Stored data
(** ** PdfMerger.buildBookmarkHierarchy: parent indices, counts and roots *)

(** X26.  The first pass of [buildBookmarkHierarchy] makes one entry per
    heading, in order.  The parent index of a heading of level L is the
    node that the stack holds at level L-1 when the heading is met, that is
    the latest node of level L-1 not followed by a node of a smaller level;
    without such a node, or when L is 1, it is -1.  After the insertion of
    the heading the stack holds it at level L, holds nothing at the deeper
    levels, and holds at every level the node open there. *)
Theorem bookmark_parent_index_and_stack
    (pages : list PDFPage) (metadata : list ExportedPage) :
  let hs := processedHeadings pages metadata in
  let levels := levelsOf hs in
  exists infos roots,
    PdfMerger.buildBookmarkHierarchy pages metadata = Some (infos, roots) /\
    length infos = length hs /\
    (forall i info, infos !! i = Some info ->
       exists pg hd,
         hs !! i = Some (pg, hd) /\
         PdfMerger.info_level info = level hd /\
         PdfMerger.index info = i /\
         PdfMerger.Title (PdfMerger.dict info) = text hd /\
         PdfMerger.Dest (PdfMerger.dict info) = pg /\
         PdfMerger.parentIndex info
           = (if (1 <? level hd)%Z
              then match PdfMerger.stackGet (snd (insertAll (take i hs))) (level hd - 2) with
                   | Some j => Z.of_nat j
                   | None => (-1)%Z
                   end
              else (-1)%Z) /\
         PdfMerger.parentIndex info = specParent (take i levels) (level hd)) /\
    (forall n pg hd, hs !! n = Some (pg, hd) ->
       let stack := snd (insertAll (take (S n) hs)) in
       (forall k, (level hd < k)%Z -> PdfMerger.stackGet stack (k - 1) = None) /\
       ((1 <= level hd)%Z -> PdfMerger.stackGet stack (level hd - 1) = Some n) /\
       (forall k, (1 <= k)%Z ->
          PdfMerger.stackGet stack (k - 1) = openNode (take (S n) levels) k)).
Proof.
  intros hs levels.
  destruct (hierarchy_entries hs) as (Hsecond & Hskel & Hsklen & Hlen & Hentries).
  set (infos0 := fst (insertAll hs)) in *. set (sk := skeleton infos0) in *.
  set (infos := mapDicts (linkedDict sk (length infos0)) infos0) in *.
  exists infos, (map PdfMerger.dict (filter (fun info => PdfMerger.isRoot info = true) infos)).
  split.
  { unfold PdfMerger.buildBookmarkHierarchy. rewrite firstPass_flat. fold hs infos0.
    by rewrite Hsecond. }
  split; [exact Hlen|]. split.
  - intros i info Hi.
    destruct (Hentries i info Hi) as (pg & hd & Hh & Hl & Hidx & Hp & Ht & Hd & _).
    exists pg, hd. repeat (split; [assumption|]). split; [|exact Hp].
    rewrite Hp. unfold specParent. destruct (Z.ltb_spec 1 (level hd)); [|reflexivity].
    destruct (insertAll_inv (take i hs)) as (_ & _ & Hstack).
    replace (level hd - 2)%Z with (level hd - 1 - 1)%Z by lia.
    rewrite Hstack by lia. unfold levels, levelsOf. by rewrite <- fmap_take.
  - intros n pg hd Hn stack.
    assert (Htake : take (S n) hs = take n hs ++ [(pg, hd)]) by (by apply take_S_r).
    assert (Hlevels : take (S n) levels = levelsOf (take (S n) hs)).
    { unfold levels, levelsOf. by rewrite <- fmap_take. }
    pose proof (lookup_lt_Some _ _ _ Hn) as Hlt.
    assert (Hget : forall m, (0 <= m)%Z ->
              PdfMerger.stackGet stack m
              = if (level hd <=? m)%Z then None
                else if (m =? level hd - 1)%Z then Some n
                else PdfMerger.stackGet (snd (insertAll (take n hs))) m).
    { intros m Hm. subst stack. rewrite Htake, insertAll_snoc. cbn [fst snd].
      destruct (insertAll (take n hs)) as [before st] eqn:E.
      rewrite addHeading_stack by lia.
      destruct (insertAll_inv (take n hs)) as (Hl & _). rewrite E in Hl. cbn in Hl.
      rewrite Hl, length_take. replace (n `min` length hs) with n by lia. reflexivity. }
    split; [|split].
    + intros k Hk. destruct (Z.ltb_spec (k - 1) 0) as [Hneg|Hpos].
      * unfold PdfMerger.stackGet. destruct (Z.ltb_spec (k - 1) 0); [reflexivity|lia].
      * rewrite Hget by lia. destruct (Z.leb_spec (level hd) (k - 1)); [reflexivity|lia].
    + intros Hl. rewrite Hget by lia.
      destruct (Z.leb_spec (level hd) (level hd - 1)); [lia|]. by rewrite Z.eqb_refl.
    + intros k Hk. rewrite Hlevels.
      destruct (insertAll_inv (take (S n) hs)) as (_ & _ & Hstack). by apply Hstack.
Qed.

(** X14.  The second pass of [buildBookmarkHierarchy] never fails and
    writes no reference at all: after it every entry is still without
    [Parent], [First], [Last], [Prev] and [Next], whatever the headings.
    What it records is the number of children: [Count] is set on the
    entries that have children, to their number, so an entry with a child
    counts children that no link leads to. *)
Theorem bookmark_references_undefined
    (pages : list PDFPage) (metadata : list ExportedPage) :
  exists infos roots,
    PdfMerger.buildBookmarkHierarchy pages metadata = Some (infos, roots) /\
    forall k info, infos !! k = Some info ->
      let children := childrenOf (skeleton infos) k in
      PdfMerger.Parent (PdfMerger.dict info) = None /\
      PdfMerger.First (PdfMerger.dict info) = None /\
      PdfMerger.Last (PdfMerger.dict info) = None /\
      PdfMerger.Prev (PdfMerger.dict info) = None /\
      PdfMerger.Next (PdfMerger.dict info) = None /\
      PdfMerger.Count (PdfMerger.dict info)
        = (if decide (children = []) then None else Some (length children)) /\
      (forall c, c ∈ children <->
         exists child, infos !! c = Some child /\
                       PdfMerger.parentIndex child = Z.of_nat k).
Proof.
  set (hs := processedHeadings pages metadata).
  destruct (hierarchy_entries hs) as (Hsecond & Hskel & Hsklen & Hlen & Hentries).
  set (infos0 := fst (insertAll hs)) in *. set (sk := skeleton infos0) in *.
  set (infos := mapDicts (linkedDict sk (length infos0)) infos0) in *.
  exists infos, (map PdfMerger.dict (filter (fun info => PdfMerger.isRoot info = true) infos)).
  split.
  { unfold PdfMerger.buildBookmarkHierarchy. rewrite firstPass_flat. fold hs infos0.
    by rewrite Hsecond. }
  intros k info Hk. cbv zeta.
  destruct (Hentries k info Hk)
    as (pg & hd & _ & _ & _ & _ & _ & _ & _ & HC & HP & HF & HL & HPr & HN).
  repeat (split; [assumption|]). rewrite Hskel. split.
  { rewrite HC. destruct (childrenOf sk k); [reflexivity|]. by case_decide. }
  intros c. unfold childrenOf. rewrite list_elem_of_filter, elem_of_seq.
  unfold isChildOf. rewrite <- Hskel at 1. rewrite skeleton_lookup. split.
  - intros [Hc _]. destruct (infos !! c) as [child|]; [|discriminate].
    exists child. split; [reflexivity|]. cbn in Hc. by apply Z.eqb_eq.
  - intros (child & Hc & Hp). rewrite Hc. cbn. split; [by apply Z.eqb_eq|].
    apply lookup_lt_Some in Hc. rewrite <- Hskel, length_skeleton. lia.
Qed.

Lemma filter_ext_in {A} (P Q : A -> Prop) `{forall x, Decision (P x)}
    `{forall x, Decision (Q x)} (l : list A) :
  (forall x, x ∈ l -> (P x <-> Q x)) -> filter P l = filter Q l.
Proof.
  induction l as [|x l IH]; intros Hl; [reflexivity|].
  rewrite !filter_cons.
  assert (Hx : P x <-> Q x) by (apply Hl; by left).
  rewrite IH by (intros y Hy; apply Hl; by right).
  repeat case_decide; tauto.
Qed.

(** X15.  The roots that [buildBookmarkHierarchy] returns are the
    dictionaries of the entries without a parent index, in order: the test
    on level 1 adds none, since a heading of level 1 never gets a parent
    index.  The first entry is always among them. *)
Theorem bookmark_roots
    (pages : list PDFPage) (metadata : list ExportedPage) :
  exists infos roots,
    PdfMerger.buildBookmarkHierarchy pages metadata = Some (infos, roots) /\
    roots = map PdfMerger.dict
              (filter (fun info => PdfMerger.parentIndex info = (-1)%Z) infos) /\
    (forall info, info ∈ infos -> PdfMerger.info_level info = 1%Z ->
       PdfMerger.parentIndex info = (-1)%Z) /\
    (forall k, k ∈ rootIndices (skeleton infos) <->
       exists info, infos !! k = Some info /\ PdfMerger.parentIndex info = (-1)%Z) /\
    (forall info, infos !! 0 = Some info -> PdfMerger.parentIndex info = (-1)%Z).
Proof.
  set (hs := processedHeadings pages metadata) in *.
  destruct (hierarchy_entries hs) as (Hsecond & Hskel & Hsklen & Hlen & Hentries).
  set (infos0 := fst (insertAll hs)) in *. set (sk := skeleton infos0) in *.
  set (infos := mapDicts (linkedDict sk (length infos0)) infos0) in *.
  exists infos, (map PdfMerger.dict (filter (fun info => PdfMerger.isRoot info = true) infos)).
  split.
  { unfold PdfMerger.buildBookmarkHierarchy. rewrite firstPass_flat. fold hs infos0.
    by rewrite Hsecond. }
  assert (Hlevel1 : forall info, info ∈ infos -> PdfMerger.info_level info = 1%Z ->
            PdfMerger.parentIndex info = (-1)%Z).
  { intros info Hin H1. apply list_elem_of_lookup in Hin as [k Hk].
    destruct (Hentries k info Hk) as (pg & hd & _ & Hl & _ & Hp & _).
    rewrite Hp. unfold specParent.
    destruct (Z.ltb_spec 1 (level hd)); [lia|reflexivity]. }
  assert (Hroot : filter (fun info => PdfMerger.isRoot info = true) infos
                  = filter (fun info => PdfMerger.parentIndex info = (-1)%Z) infos).
  { apply filter_ext_in. intros info Hin.
    unfold PdfMerger.isRoot. rewrite orb_true_iff, !Z.eqb_eq. split; [|auto].
    intros [H1|H]; [by apply Hlevel1|exact H]. }
  rewrite Hroot. split; [reflexivity|]. split; [exact Hlevel1|]. split.
  - intros k. unfold rootIndices.
    rewrite list_elem_of_filter, elem_of_seq, skeleton_lookup, length_skeleton.
    split.
    + intros [Hk _]. destruct (infos !! k) as [info|]; [|discriminate].
      exists info. split; [reflexivity|]. cbn in Hk. by apply Z.eqb_eq.
    + intros (info & Hk & Hp). rewrite Hk. cbn. split; [by apply Z.eqb_eq|].
      apply lookup_lt_Some in Hk. lia.
  - intros info Hk.
    destruct (Hentries 0 info Hk) as (pg & hd & _ & _ & _ & Hp & _).
    rewrite Hp. cbn [take]. unfold specParent.
    destruct (1 <? level hd)%Z; reflexivity.
Qed.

ABOUT THIS TASK:
Scan the records above for the lines holding "forall k info, infos !! k = Some info ->" and "PdfMerger.Next (PdfMerger.dict info)". Transcribe those two and every line between them word for word, and no others.

YOUR SOLUTION:
    forall k info, infos !! k = Some info ->
      let children := childrenOf (skeleton infos) k in
      PdfMerger.Parent (PdfMerger.dict info) = None /\
      PdfMerger.First (PdfMerger.dict info) = None /\
      PdfMerger.Last (PdfMerger.dict info) = None /\
      PdfMerger.Prev (PdfMerger.dict info) = None /\
      PdfMerger.Next (PdfMerger.dict info) = None /\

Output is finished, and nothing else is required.